The gist of these lawsuits filed against Citigroup, Ameriprise, MassMutual and Fidelity is that the firms stuffed their 401(k) plans with their own mutual funds to make money off their employees. Further, the lawsuits allege the fees charged by the companies’ own funds were higher than for other available investment options and that the investment performance of their funds was poor.

You really have to sit back and absorb the irony of this satirical affair. The employees of these financial firms, who presumably are involved in the marketing and sales of their mutual funds to the firms’ clients and prospects, are suing their employer for placing those same mutual funds into their 401k(s).
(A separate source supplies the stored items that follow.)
(** Reading a field [k] bytes after the offset of [w]. *)
Lemma read_unpack_at {A} (k : nat) n (unpack : list byte -> option A) w a :
  0 <= elu_pos w -> 0 <= n ->
  (k + Z.to_nat n <= length (remaining w))%nat ->
  unpack (take (Z.to_nat n) (drop k (remaining w))) = Some a ->
  read_unpack n unpack (advance (Z.of_nat k) w) = Ok a (advance (Z.of_nat k + n) w).
Proof.
  intros Hp Hn Hlen Hu.
  rewrite <- advance_advance.
  apply read_unpack_enough; [lia| |];
    rewrite remaining_advance by lia; rewrite Nat2Z.id.
  - rewrite length_drop. lia.
  - exact Hu.
Qed.

(** C4.  After 0x500E, a second unknown count other than 0 is replaced by
    0: the offset ends 4 bytes further (just after the count, not after
    count x 12 more bytes), a warning is logged, nothing is raised, and
    whatever follows runs from that state. *)
Theorem second_unknown_recovery (version : Z) (w : world) :
  x500E < version ->
  (4 <= length (remaining w))%nat ->
  u32_at 0 (remaining w) <> 0 ->
  let w' :=
    add_log {| lvl := DEBUG; fmt := "looooop %x"; args := [LInt (elu_pos w + 4)] |}
      (add_log {| lvl := WARNING; fmt := "Oh no! %x"; args := [LInt (elu_pos w + 4)] |}
         (advance 4 w)) in
  MeshB.skip_second_unknown version w = Ok tt w'
  /\ elu_pos w' = elu_pos w + 4
  /\ forall (A : Type) (k : M A), (MeshB.skip_second_unknown version ;; k) w = k w'.
Proof.
  intros Hv Hlen Hcount w'.
  assert (Hrun : MeshB.skip_second_unknown version w = Ok tt w').
  { unfold MeshB.skip_second_unknown.
    rewrite (bind_Ok _ _ _ _ _
      (read_unpack_enough 4 unpack_I w _ ltac:(lia) ltac:(exact Hlen) (unpack_I_take _ Hlen))).
    destruct (Z.gtb_spec version x500E) as [_|?]; [|lia].
    destruct (Z.eqb_spec (u32_at 0 (remaining w)) 0) as [?|_]; [contradiction|].
    reflexivity. }
  split; [exact Hrun|]. split; [reflexivity|].
  intros A k. unfold bind. rewrite Hrun. reflexivity.
Qed.
(** * Verification of the fooof / specparam plotting, report and data utilities

    The development embeds, per component of the repository:
    - the label/key parser and the row/index selectors of
      [specparam.data.utils] ([Labels], [Select]);
    - the peak-fit reconstruction of [fooof.plts.periodic.plot_peak_fits]
      and the dependency guard of the plotting functions ([PeakFits]);
    - the layout computation and the figure life cycle of the
      [save_*_report] functions of [specparam.core.reports] ([Reports]). *)

From Stdlib Require Import List Ascii String Bool Arith ZArith Lia Permutation FinFun.
From Stdlib Require Import Reals Lra.
Import ListNotations.

(** ** Label/Key parser *)
Module Labels.

(** Keys of a results mapping, as the list of their characters. *)
Definition key := list ascii.
Definition str (s : string) : key := list_ascii_of_string s.

(** The three periodic attributes: center frequency, power, bandwidth. *)
Inductive attr := CF | PW | BW.

Definition attr_name (a : attr) : key :=
  match a with CF => str "cf" | PW => str "pw" | BW => str "bw" end.

Definition attr_eqb (a b : attr) : bool :=
  match a, b with CF, CF | PW, PW | BW, BW => true | _, _ => false end.

Fixpoint key_eqb (x y : key) : bool :=
  match x, y with
  | [], [] => true
  | c :: x', d :: y' => Ascii.eqb c d && key_eqb x' y'
  | _, _ => false
  end.

(** [strip_prefix p k] is [Some d] when [k = p ++ d]. *)
Fixpoint strip_prefix (p k : key) : option key :=
  match p, k with
  | [], _ => Some k
  | c :: p', d :: k' => if Ascii.eqb c d then strip_prefix p' k' else None
  | _ :: _, [] => None
  end.

Definition ends_with (s k : key) : bool :=
  match strip_prefix (rev s) (rev k) with Some _ => true | None => false end.

Definition is_digit (c : ascii) : bool :=
  let n := nat_of_ascii c in (48 <=? n) && (n <=? 57).

(** The three key forms of a periodic attribute [a]:
    the bare key [a] (one band fit), [{band}_a], and [a_{index}]. *)
Definition bare_key (a : attr) (k : key) : bool := key_eqb k (attr_name a).

Definition band_suffixed (a : attr) (k : key) : bool :=
  ends_with ("_"%char :: attr_name a) k.

Definition index_key (a : attr) (k : key) : bool :=
  match strip_prefix (attr_name a ++ ["_"%char]) k with
  | Some (d :: ds) => forallb is_digit (d :: ds)
  | _ => false
  end.

(** Modelled from the spec: [get_periodic_labels] (specparam.data.utils is
    not part of the sources).  Section 4.1: a key belongs to attribute [a]
    when it ends with [_a] or is the bare key [a]; the scenario of section 8
    (and the test [test_get_periodic_labels]) also counts the indexed form
    [cf_0].  Keys keep the iteration order of the mapping. *)
Definition matches (a : attr) (k : key) : bool :=
  bare_key a k || band_suffixed a k || index_key a k.

Record periodic_labels := mk_labels {
  lbl_cf : list key;
  lbl_pw : list key;
  lbl_bw : list key
}.

Definition lbl (l : periodic_labels) (a : attr) : list key :=
  match a with CF => lbl_cf l | PW => lbl_pw l | BW => lbl_bw l end.

(** A results mapping, in insertion order. *)
Definition results (V : Type) := list (key * V).

Definition get_periodic_labels {V : Type} (r : results V) : periodic_labels :=
  let keys := map fst r in
  {| lbl_cf := filter (matches CF) keys;
     lbl_pw := filter (matches PW) keys;
     lbl_bw := filter (matches BW) keys |}.

(** [get_band_labels] accepts a periodic-labels mapping or a results mapping. *)
Inductive band_input (V : Type) :=
| LabelsIn (l : periodic_labels)
| ResultsIn (r : results V).
Arguments LabelsIn {V} l.
Arguments ResultsIn {V} r.

(** Strip the [_cf] suffix of a key of the [cf] list. *)
Definition band_name (k : key) : key :=
  if ends_with (str "_cf") k then firstn (List.length k - 3) k else k.

(** Deduplicate, keeping the first occurrence of each name. *)
Fixpoint dedup_seen (seen : list key) (l : list key) : list key :=
  match l with
  | [] => []
  | x :: l' =>
      if existsb (key_eqb x) seen then dedup_seen seen l'
      else x :: dedup_seen (x :: seen) l'
  end.

(** Modelled from the spec: [get_band_labels] (section 4.1). *)
Definition get_band_labels {V : Type} (inp : band_input V) : list key :=
  let l := match inp with
           | LabelsIn l => l
           | ResultsIn r => get_periodic_labels r
           end in
  dedup_seen [] (map band_name (lbl_cf l)).

(** The key [{band}_a]. *)
Definition band_key (b : key) (a : attr) : key := b ++ "_"%char :: attr_name a.


(** The test dictionaries of [test_utils.py]. *)
Definition tdict1 : results (list nat) :=
  [(str "offset", [1;1]); (str "exponent", [1;1]); (str "error", [1;1]);
   (str "r_squared", [1;1])].
Definition tdict2 : results (list nat) :=
  tdict1 ++ [(str "cf_0", [1;1]); (str "pw_0", [1;1]); (str "bw_0", [1;1])].
Definition tdict3 : results (list nat) :=
  tdict1 ++ [(str "alpha_cf", [1;1]); (str "alpha_pw", [1;1]); (str "alpha_bw", [1;1]);
             (str "beta_cf", [1;1]); (str "beta_pw", [1;1]); (str "beta_bw", [1;1])].

Example test_get_periodic_labels_1 : get_periodic_labels tdict1 = mk_labels [] [] [].
Proof. vm_compute. reflexivity. Qed.
Example test_get_periodic_labels_2 :
  get_periodic_labels tdict2 = mk_labels [str "cf_0"] [str "pw_0"] [str "bw_0"].
Proof. vm_compute. reflexivity. Qed.
Example test_get_band_labels_2 :
  get_band_labels (@LabelsIn nat (mk_labels [str "alpha_cf"; str "beta_cf"]
                                 [str "alpha_pw"; str "beta_pw"]
                                 [str "alpha_bw"; str "beta_bw"]))
  = [str "alpha"; str "beta"].
Proof. vm_compute. reflexivity. Qed.
Example test_get_band_labels_3 :
  get_band_labels (ResultsIn tdict3) = [str "alpha"; str "beta"].
Proof. vm_compute. reflexivity. Qed.

(** *** Lemmas on keys *)

Lemma key_eqb_eq (x y : key) : key_eqb x y = true -> x = y.
Proof.
  revert y; induction x as [|c x IH]; intros [|d y]; simpl; try discriminate; auto.
  intros H; apply andb_prop in H as [H1 H2].
  apply Ascii.eqb_eq in H1; subst; f_equal; auto.
Qed.

Lemma key_eqb_refl (x : key) : key_eqb x x = true.
Proof. induction x as [|c x IH]; simpl; auto. rewrite Ascii.eqb_refl; auto. Qed.

Lemma strip_prefix_some (p k d : key) : strip_prefix p k = Some d -> k = p ++ d.
Proof.
  revert k; induction p as [|c p IH]; intros [|e k]; simpl; try discriminate.
  - congruence.
  - congruence.
  - destruct (Ascii.eqb c e) eqn:E; [|discriminate].
    apply Ascii.eqb_eq in E; subst; intros H; f_equal; auto.
Qed.

Lemma strip_prefix_app (p d : key) : strip_prefix p (p ++ d) = Some d.
Proof. induction p as [|c p IH]; simpl; auto. rewrite Ascii.eqb_refl; auto. Qed.

Lemma ends_with_some (s k : key) : ends_with s k = true -> exists b, k = b ++ s.
Proof.
  unfold ends_with; destruct (strip_prefix (rev s) (rev k)) as [d|] eqn:E; [|discriminate].
  intros _; apply strip_prefix_some in E.
  exists (rev d). rewrite <- (rev_involutive k), E, rev_app_distr, rev_involutive; auto.
Qed.

Lemma ends_with_app (b s : key) : ends_with s (b ++ s) = true.
Proof. unfold ends_with; rewrite rev_app_distr, strip_prefix_app; auto. Qed.

Lemma band_suffixed_band_key (b : key) (a a' : attr) :
  band_suffixed a' (band_key b a) = attr_eqb a a'.
Proof.
  unfold band_suffixed, ends_with, band_key.
  rewrite rev_app_distr; destruct a, a'; reflexivity.
Qed.

Lemma bare_key_band_key (b : key) (a a' : attr) : bare_key a' (band_key b a) = false.
Proof.
  unfold bare_key; destruct (key_eqb _ _) eqn:E; auto.
  apply key_eqb_eq in E; apply (f_equal (@List.length ascii)) in E.
  unfold band_key in E; rewrite length_app in E; destruct a, a'; simpl in E; lia.
Qed.

Lemma index_key_band_key (b : key) (a a' : attr) : index_key a' (band_key b a) = false.
Proof.
  unfold index_key; destruct (strip_prefix _ _) as [[|d ds]|] eqn:E; auto.
  apply strip_prefix_some in E; apply (f_equal (@rev ascii)) in E.
  unfold band_key in E; rewrite !rev_app_distr in E.
  destruct (rev (d :: ds)) as [|y ys] eqn:R.
  - apply (f_equal (@List.length ascii)) in R; rewrite length_rev in R; discriminate.
  - assert (Hy : In y (d :: ds)) by (apply in_rev; rewrite R; left; auto).
    destruct (forallb is_digit (d :: ds)) eqn:F; auto.
    rewrite forallb_forall in F; specialize (F y Hy).
    destruct a; simpl in E; injection E; intros; subst; discriminate.
Qed.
Aside from that spectacle, there are numerous retirement plan lawsuits filed by employees over a variety of issues. Employers are keenly aware that they are legally exposed when offering these plans and that events like the credit crisis, where retirement accounts suffered significant losses, can strain employee relations.

Legally, employers who offer retirement plans to their employees are considered “fiduciaries” under the Employee Retirement Income Security Act. A fiduciary must perform certain acts of “due diligence” with respect to the selection and oversight of the service providers of the plan and the plan’s investments. A fiduciary to a 401(k) plan must act in the best interests of the plans participants (the employees).

While these fiduciary requirements all seem logical, there is a major battle being fought in the investment industry over just who is a fiduciary.

For the past few years, the Department of Labor has pushed hard for a change to the definition of fiduciary under ERISA. The DOL wants to require all advisers who provide services to retirement plans—IRAs, 401(k)s or pension funds—to act as fiduciaries under the law. It will propose rules to that effect in January.

At present, the employer offering the 401(k) plan is a fiduciary, registered investment advisers are fiduciaries under the law, yet stockbrokers are not considered fiduciaries. The brokerage industry operates under a less-stringent “suitability” standard.

From a legal standpoint, brokers have to reasonably believe that any recommendations made to clients are suitable to the client’s financial objectives. In contrast, fiduciaries are required to act in the “best interest of their client.”

Now, to some, the legal distinction between broker and fiduciary might seem to be splitting hairs. But within the investment industry, this is a big deal. Lobbyists for the brokerage industry have fought hard against the DOL’s effort to classify brokers as fiduciaries, since a fiduciary standard would open up brokerage firms to a whole host of new and expensive legal issues.

The DOL’s proposed fiduciary rule is meant to address the very situations seen in the financial firm’s 401(k) lawsuits, where employees contend that advisers were swayed to recommend investments based on compensation they may receive for promoting them.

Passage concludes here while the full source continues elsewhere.